• [Exercise aim] Reproduce exactly the lines that run from the start of the records below to the line with "- a remote operation", inclusive.

(Stored items from a collection)
- - -

(** * Telephus connection pool: [telephus/protocol.py]

    A shallow embedding of the managed Thrift client protocol
    ([ManagedThriftClientProtocol], [AuthenticatedThriftClientProtocol]) and
    of the reconnecting client factory that is the pool
    ([ManagedCassandraClientFactory]), with the results that the
    specification states about them.

    The Python objects live in an explicit store: protocol objects and the
    callers' Deferreds are addressed by identifiers, the factory's attributes
    are fields of the state.  Code that can raise runs in a
    state-and-exception monad in which, as in Python, the mutations made
    before a [raise] persist.

    What the module takes from Twisted and Thrift is modelled as those
    libraries document it:
    - a Deferred fires once, a second [callback] or [errback] raises
      [AlreadyCalledError]; callbacks run in the order they were added, an
      errback is handed a Failure that wraps the exception, and what a
      callback raises becomes the result of its Deferred and goes no further;
    - [DeferredQueue.put] calls back the first waiting [get] if there is
      one and appends to the pending objects otherwise; [get] pops the first
      pending object if there is one and waits otherwise;
    - a remote operation of the Thrift client returns a Deferred that has
      not fired; it fires when the input [Finished] says so.

    The remote side and the reactor are the environment: they are the
    [input]s of [step].  The answers to the calls of one handshake come with
    the input [Connected], since between two calls of a handshake the
    handshake reads and writes nothing of the pool. *)

From Stdlib Require Import Ascii String DecimalString DecimalNat.
From stdpp Require Import gmap strings list.

Local Open Scope Z_scope.
Local Open Scope string_scope.

(** ** Exceptions, values and Failures *)

(** The exception instances that travel through this module.  The first
    three are the classes declared at the top of [protocol.py];
    [InvalidRequestException] comes from [telephus.cassandra.ttypes],
    [TTransportException] from Thrift, [UserError] from Twisted,
    [AlreadyCalledError] from Twisted's Deferred, and [ValueError] and
    [AttributeError] are Python's own.  [OtherException] stands for any other
    application exception a remote call may answer with. *)
Inductive exn : Type :=
  | ClientBusy
  | InvalidThriftRequest
  | APIMismatch (remote ours : string)
  | InvalidRequestException (why : string)
  | TTransportException
  | UserError (msg : string)
  | AlreadyCalledError
  | ValueError
  | AttributeError
  | OtherException (name : string).

#[global] Instance exn_eq_dec : EqDecision exn.
Proof. solve_decision. Defined.

(** The classes [isinstance] is asked about. *)
Inductive pyclass : Type :=
  | ClsClientBusy | ClsInvalidThriftRequest | ClsAPIMismatch
  | ClsInvalidRequestException | ClsTTransportException | ClsUserError
  | ClsAlreadyCalledError | ClsValueError | ClsAttributeError | ClsOther
  | ClsFailure.

#[global] Instance pyclass_eq_dec : EqDecision pyclass.
Proof. solve_decision. Defined.

Definition class_of_exn (e : exn) : pyclass :=
  match e with
  | ClientBusy => ClsClientBusy
  | InvalidThriftRequest => ClsInvalidThriftRequest
  | APIMismatch _ _ => ClsAPIMismatch
  | InvalidRequestException _ => ClsInvalidRequestException
  | TTransportException => ClsTTransportException
  | UserError _ => ClsUserError
  | AlreadyCalledError => ClsAlreadyCalledError
  | ValueError => ClsValueError
  | AttributeError => ClsAttributeError
  | OtherException _ => ClsOther
  end.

- - -

• [Answer section]
(** * Telephus connection pool: [telephus/protocol.py]

    A shallow embedding of the managed Thrift client protocol
    ([ManagedThriftClientProtocol], [AuthenticatedThriftClientProtocol]) and
    of the reconnecting client factory that is the pool
    ([ManagedCassandraClientFactory]), with the results that the
    specification states about them.

    The Python objects live in an explicit store: protocol objects and the
    callers' Deferreds are addressed by identifiers, the factory's attributes
    are fields of the state.  Code that can raise runs in a
    state-and-exception monad in which, as in Python, the mutations made
    before a [raise] persist.

    What the module takes from Twisted and Thrift is modelled as those
    libraries document it:
    - a Deferred fires once, a second [callback] or [errback] raises
      [AlreadyCalledError]; callbacks run in the order they were added, an
      errback is handed a Failure that wraps the exception, and what a
      callback raises becomes the result of its Deferred and goes no further;
    - [DeferredQueue.put] calls back the first waiting [get] if there is
      one and appends to the pending objects otherwise; [get] pops the first
      pending object if there is one and waits otherwise;
    - a remote operation of the Thrift client returns a Deferred that has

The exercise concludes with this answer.